Laïcité et islam solubles dans la démocratie 

Pourtant, même le chef du gouvernement turc, l’islamiste Erdogan dont le parti l’AKP avait été érigé – un temps- en modèle par Ennahda, avait expliqué à Tunis même que la laïcité était tout à fait compatible avec l’islam.

Mieux, que cette notion – inscrite en toute lettre dans la constitution turque - était le meilleur rempart de la démocratie contre toute tentation théocratique.

En effet, comment discuter des lois et autres aspects de la vie d’une nation si l’une des parties au lieu d’user d’arguments rationnels, se prévaut d’un dogme religieux, par définition immuable, pour clore tout débat ?

La séparation – étanche - de la sphère politique et religieuse est donc indispensable.

La Tunisie est ouverte à la laïcité

Ce qui n’empêche nullement que des politiques s’inspirent de la spiritualité que confère la religion pour promouvoir leurs idées et leurs conceptions du monde mais sans prétendre imposer tel ou tel précepte au motif qu’il s’agit là de la "parole de Dieu". A défaut, la démocratie serait menacée. En Tunisie, comme partout ailleurs.

Contrairement à une idée reçue, ce discours est tout à fait audible par de larges pans de la société tunisienne et pas seulement dans les milieux "instruits" ou "occidentalisés".

La sécularisation ancienne de la Tunisie, son histoire millénaire qui en a fait une terre de brassage de cultures et de civilisations, sa conquête récente de la liberté de parole, sont autant d’atouts qui peuvent rassembler les Tunisiens et transcender les antagonismes sociaux.

Sauf que l’opposition aurait tort de considérer que le seul rejet du dogmatisme de certains islamistes conjugué à l’émotion suscitée par l’assassinat de Chokri Belaïd suffira à leur attirer les suffrages populaires.

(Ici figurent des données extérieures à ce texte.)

(** * scratch-paint, [src/helper/bitmap.js]: a shallow embedding and its verification

    The file has three parts.  Part I translates the functions of
    [bitmap.js] that the specification talks about: the Bresenham line
    walker [forEachLinePoint], the quadratic solver [solveQuadratic_],
    the guards of [drawShearedEllipse_] and [drawEllipse], the bounds
    trimmer [getHitBounds] and the two flood fills; and with them
    [trim_] and [getBrushMark].  Part II states and proves the properties
    that the specification gives.  Part III proves further properties of
    the same functions, read off the code. *)

From Stdlib Require Import ZArith QArith Qabs Qround Qpower Lia Bool List.
From Stdlib Require Import PrimFloat.
From Stdlib Require FloatOps SpecFloat FloatAxioms.
From stdpp Require Import base list strings.

Local Open Scope Z_scope.

(* ===================================================================== *)
(** * Part I: the embedding                                               *)
(* ===================================================================== *)

(** ** JavaScript numbers and [~~]

    A JavaScript number is a double: a finite (dyadic) rational, [NaN] or
    one of the two infinities.  Apart from the quadratic solver, which
    has a section of its own, the functions modelled here only apply
    exact operations to their numeric inputs ([~~], [Math.abs], a
    subtraction of [.5] from a 32-bit integer, a division of a 32-bit
    integer by 2, comparisons), so a finite number is carried as the
    rational it denotes; every double is a value of [number].  Negative
    zero is identified with zero, which none of these operations can
    tell apart. *)

Inductive number : Type :=
| NaN
| PInf
| NInf
| Fin (q : Q).

(** Truncation toward zero of a rational. *)
Definition trunc (q : Q) : Z := Z.quot (Qnum q) (Zpos (Qden q)).

(** Reduction of an integer to the signed 32-bit range. *)
Definition wrap32 (n : Z) : Z :=
  let m := n mod 2 ^ 32 in
  if m >=? 2 ^ 31 then m - 2 ^ 32 else m.

(** [~~x], that is ToInt32: [NaN] and the infinities go to [0], a finite
    number is truncated toward zero and reduced modulo 2^32. *)
Definition toInt32 (x : number) : Z :=
  match x with
  | Fin q => wrap32 (trunc q)
  | _ => 0
  end.

(** [Math.abs]. *)
Definition abs (x : number) : number :=
  match x with
  | NaN => NaN
  | PInf | NInf => PInf
  | Fin q => Fin (Qabs q)
  end.

(** The left shift [a << k] of an integer [a]: the result is a signed
    32-bit integer. *)
Definition shl32 (a k : Z) : Z := wrap32 (Z.shiftl a k).

(** ** LineRasterizer: [forEachLinePoint] *)

Record Point : Type := mkPoint { pt_x : number; pt_y : number }.

(** One iteration of the [while] body: both tests read the [e2] computed
    before either update. *)
Definition line_step (dx dy sx sy : Z) (st : Z * Z * Z) : Z * Z * Z :=
  let '(x1, y1, err) := st in
  let e2 := err * 2 in
  let '(err, x1) := if e2 >? - dy then (err - dy, x1 + sx) else (err, x1) in
  let '(err, y1) := if e2 <? dx then (err + dx, y1 + sy) else (err, y1) in
  (x1, y1, err).

(** The [while (x1 !== x2 || y1 !== y2)] loop.  The callback is opaque to
    the function, so the loop returns the arguments of its invocations
    in order.  [fuel] bounds the number of iterations; [None] means
    that it ran out. *)
Fixpoint line_loop (fuel : nat) (x2 y2 dx dy sx sy : Z) (x1 y1 err : Z)
  : option (list (Z * Z)) :=
  if negb (x1 =? x2) || negb (y1 =? y2) then
    match fuel with
    | O => None
    | S fuel' =>
        let '(x1', y1', err') := line_step dx dy sx sy (x1, y1, err) in
        cons (x1', y1') <$> line_loop fuel' x2 y2 dx dy sx sy x1' y1' err'
    end
  else Some [].

Definition forEachLinePoint (fuel : nat) (point1 point2 : Point)
  : option (list (Z * Z)) :=
  let x1 := toInt32 (pt_x point1) in
  let x2 := toInt32 (pt_x point2) in
  let y1 := toInt32 (pt_y point1) in
  let y2 := toInt32 (pt_y point2) in
  let dx := Z.abs (x2 - x1) in
  let dy := Z.abs (y2 - y1) in
  let sx := if x1 <? x2 then 1 else -1 in
  let sy := if y1 <? y2 then 1 else -1 in
  let err := dx - dy in
  cons (x1, y1) <$> line_loop fuel x2 y2 dx dy sx sy x1 y1 err.

(** ** QuadraticSolver: [solveQuadratic_]

    The arithmetic of the solver rounds ([*], [-], [+], [/],
    [Math.sqrt]), so its numbers are doubles as they are: the primitive
    binary64 floats, whose operations round to nearest, ties to even, as
    those of JavaScript do ([Math.sqrt] is the correctly rounded square
    root).  [soln1 > soln2] is [soln2 < soln1]; a comparison with [NaN]
    is false. *)


(** ** EllipseRasterizer: the guards of [drawShearedEllipse_] and
    [drawEllipse] *)

Record EllipseOptions : Type := mkOptions {
  centerX : number;
  centerY : number;
  radiusX : number;
  radiusY : number;
  shearSlope : number;
  isFilled : bool
}.

Record Matrix : Type := mkMatrix {
  m_a : number; m_b : number; m_c : number;
  m_d : number; m_tx : number; m_ty : number
}.

(** What a call does: it returns a boolean and leaves the drawing context
    in some state, or it throws. *)
Inductive outcome (Ctx : Type) : Type :=
| Returned (value : bool) (context : Ctx)
| Thrown.
Arguments Returned {Ctx} value context.
Arguments Thrown {Ctx}.

Definition Qltb (p q : Q) : bool := negb (Qle_bool q p).

Section Ellipse.

(** The drawing context, written through [context.fillRect] only. *)
Variable Ctx : Type.

(** Lines 67-188 of [drawShearedEllipse_]: the stepping of the ellipse in
    double arithmetic, which writes through [context.fillRect] and ends in
    [return true], unless it throws ([None]).  Its arguments are the
    truncated center, the inset radii, the shear slope and the fill flag. *)
Variable stepEllipse : Z -> Z -> Q -> Q -> number -> bool -> Ctx -> option Ctx.

(** [matrix.isInvertible()] of paper.js. *)
Variable isInvertible : Matrix -> bool.

(** Lines 207-219 of [drawEllipse]: from the inverted matrix and the two
    radii to [(radiusA, radiusB, slope)], in double arithmetic. *)
Variable shearedForm : number -> number -> Matrix -> number * number * number.

Definition drawShearedEllipse_ (options : EllipseOptions) (context : Ctx)
  : outcome Ctx :=
  let centerX := toInt32 (centerX options) in
  let centerY := toInt32 (centerY options) in
  let radiusX := (inject_Z (toInt32 (abs (radiusX options))) - (1 # 2))%Q in
  let radiusY := (inject_Z (toInt32 (abs (radiusY options))) - (1 # 2))%Q in
  let shearSlope := shearSlope options in
  let isFilled := isFilled options in
  if (match shearSlope with PInf => true | _ => false end)
     || Qltb radiusX 1 || Qltb radiusY 1
  then Returned false context
  else
    match stepEllipse centerX centerY radiusX radiusY shearSlope isFilled context with
    | Some context' => Returned true context'
    | None => Thrown
    end.

Definition drawEllipse (positionX positionY radiusX radiusY : number)
    (matrix : Matrix) (isFilled : bool) (context : Ctx) : outcome Ctx :=
  if negb (isInvertible matrix) then Returned false context
  else
    let '(radiusA, radiusB, slope) := shearedForm radiusX radiusY matrix in
    drawShearedEllipse_
      {| centerX := positionX; centerY := positionY;
         radiusX := radiusA; radiusY := radiusB;
         shearSlope := slope; isFilled := isFilled |}
      context.

End Ellipse.

(** ** Pixel buffers *)

(** An [ImageData]: [data] holds four bytes per pixel, row by row. *)
Record ImageData : Type := mkImage {
  width : Z;
  height : Z;
  data : list Z
}.

(** [data[i]]: [None] stands for [undefined], the value of a read outside
    the array. *)
Definition data_get (d : list Z) (i : Z) : option Z :=
  if i <? 0 then None else d !! Z.to_nat i.

(** [data[i] = v]: a typed array ignores a write outside its bounds. *)
Definition data_set (d : list Z) (i : Z) (v : Z) : list Z :=
  if i <? 0 then d else <[Z.to_nat i := v]> d.

(** ** BoundsTrimmer: [getHitBounds] *)

(** [data[i] !== 0]. *)
Definition nonzero (v : option Z) : bool :=
  match v with
  | Some b => negb (b =? 0)
  | None => true
  end.

(** The index [(y * width << 2) + (x << 2) + 3] of the alpha byte. *)
Definition alpha_index (width x y : Z) : Z :=
  shl32 (y * width) 2 + shl32 x 2 + 3.

(** [for (let x = 0; x < width; ++x) if (... !== 0) return false;
    return true]. *)
Definition rowBlank_ (imageData : ImageData) (width y : Z) : bool :=
  forallb
    (fun x => negb (nonzero (data_get (data imageData) (alpha_index width x y))))
    (seqZ 0 width).

(** [for (let y = top; y < bottom; ++y) if (... !== 0) return false;
    return true]. *)
Definition columnBlank_ (imageData : ImageData) (width x top bottom : Z) : bool :=
  forallb
    (fun y => negb (nonzero (data_get (data imageData) (alpha_index width x y))))
    (seqZ top (bottom - top)).

(** The four [while] loops of [getHitBounds]; each runs at most
    [bottom - top] (or [right - left]) times, which is the fuel [n] it is
    called with. *)
Fixpoint trimTop (n : nat) (imageData : ImageData) (width top bottom : Z) : Z :=
  match n with
  | O => top
  | S n' =>
      if (top <? bottom) && rowBlank_ imageData width top
      then trimTop n' imageData width (top + 1) bottom
      else top
  end.

Fixpoint trimBottom (n : nat) (imageData : ImageData) (width top bottom : Z) : Z :=
  match n with
  | O => bottom
  | S n' =>
      if (bottom - 1 >? top) && rowBlank_ imageData width (bottom - 1)
      then trimBottom n' imageData width top (bottom - 1)
      else bottom
  end.

Fixpoint trimLeft (n : nat) (imageData : ImageData) (width left right top bottom : Z)
  : Z :=
  match n with
  | O => left
  | S n' =>
      if (left <? right) && columnBlank_ imageData width left top bottom
      then trimLeft n' imageData width (left + 1) right top bottom
      else left
  end.

Fixpoint trimRight (n : nat) (imageData : ImageData) (width left right top bottom : Z)
  : Z :=
  match n with
  | O => right
  | S n' =>
      if (right - 1 >? left) && columnBlank_ imageData width (right - 1) top bottom
      then trimRight n' imageData width left (right - 1) top bottom
      else right
  end.

(** [new paper.Rectangle(x, y, width, height)]. *)
Record Rectangle : Type := mkRectangle {
  rect_x : Z; rect_y : Z; rect_width : Z; rect_height : Z
}.

(** A paper.js raster: the pixels of its canvas, whose size is
    [raster.width] by [raster.height], and [raster.bounds], the rectangle
    that the raster occupies in the project.  The bounds of a raster that
    is neither scaled nor rotated have the size of its canvas; they are
    [(0, 0, width, height)] when the raster is centered on the middle of
    its own size.  Rectangles have integer coordinates here. *)
Record Raster : Type := mkRaster {
  raster_canvas : ImageData;
  raster_bounds : Rectangle
}.

(** Byte [k] of what [context.getImageData] returns for the pixel
    [(x, y)] of a canvas: the channel [k] of that pixel, and 0 for a pixel
    outside the canvas, which reads as transparent black. *)
Definition canvas_byte (canvas : ImageData) (x y k : Z) : Z :=
  if (0 <=? x) && (x <? width canvas) && (0 <=? y) && (y <? height canvas)
  then default 0 (data_get (data canvas) ((y * width canvas + x) * 4 + k))
  else 0.

(** [raster.getImageData(rect)] of paper.js:
    [if (rect.isEmpty()) rect = new Rectangle(this._size);
     return this.getContext().getImageData(rect.x, rect.y, rect.width,
     rect.height)].
    The image data has the size of [rect] and holds, row by row, the
    pixels of the canvas in the window [rect].  This is what the browser
    returns for a rectangle of positive width and height; it refuses one
    that is still empty and mirrors one with a negative side, and
    neither arises for the bounds of a raster that has pixels. *)
Definition getImageData (raster : Raster) (rect : Rectangle) : ImageData :=
  let canvas := raster_canvas raster in
  let rect :=
    if (rect_width rect =? 0) || (rect_height rect =? 0)
    then mkRectangle 0 0 (width canvas) (height canvas)
    else rect in
  mkImage (rect_width rect) (rect_height rect)
    (flat_map
       (fun j =>
          flat_map
            (fun i =>
               let byte := canvas_byte canvas (rect_x rect + i) (rect_y rect + j) in
               [byte 0; byte 1; byte 2; byte 3])
            (seqZ 0 (rect_width rect)))
       (seqZ 0 (rect_height rect))).

Definition getHitBounds (raster : Raster) : Rectangle :=
  let rwidth := width (raster_canvas raster) in
  let imageData := getImageData raster (raster_bounds raster) in
  let top := 0 in
  let bottom := height imageData in
  let left := 0 in
  let right := width imageData in
  let top := trimTop (Z.to_nat (bottom - top)) imageData rwidth top bottom in
  let bottom := trimBottom (Z.to_nat (bottom - top)) imageData rwidth top bottom in
  let left :=
    trimLeft (Z.to_nat (right - left)) imageData rwidth left right top bottom in
  let right :=
    trimRight (Z.to_nat (right - left)) imageData rwidth left right top bottom in
  mkRectangle left top (right - left) (bottom - top).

Ennahda : puissance militante bien organisée 

Sans discours ni perspectives qui prennent en compte la désespérance sociale des habitants de nombreuses régions et quartiers délaissés, sans effort visant à faire participer les citoyens à la vie politique en démocratisant le fonctionnement de leurs partis pour y attirer des militants susceptibles de relayer leurs idées, le camp "laïc" risque, à nouveau, de se fourvoyer.

Car, en face, Ennahda, dispose d’un vaste réseau militant, présent partout et de longue date. Et l’argent de certains pays du Golfe – qui n’ont sans doute pas "intérêt" que l’expérience tunisienne réussisse – ne manque pas.

Oui, la Tunisie est à un tournant. Le meilleur hommage que l’on puisse rendre à Chokri Belaïd est de ne pas emprunter des chemins de traverse qui conduisent à une impasse ou à l’affrontement destructeur.

Chacun doit prendre ses responsabilités y compris dans le rang des islamistes soucieux de la pérennité de la jeune démocratie tunisienne. Sans jamais oublier les principaux mots d’ordre de la révolution : liberté, dignité et justice sociale.

A cette condition, réalisable, possible, en vérité vitale, la mort de Chokri Belaïd, aura été le ciment d’une nation fière de sa liberté reconquise. Avec l’aide de tous ceux qui sont attachés à la démocratie, les Tunisiens sont capables de faire refleurir le printemps sur cette rive sud de la Méditerranée.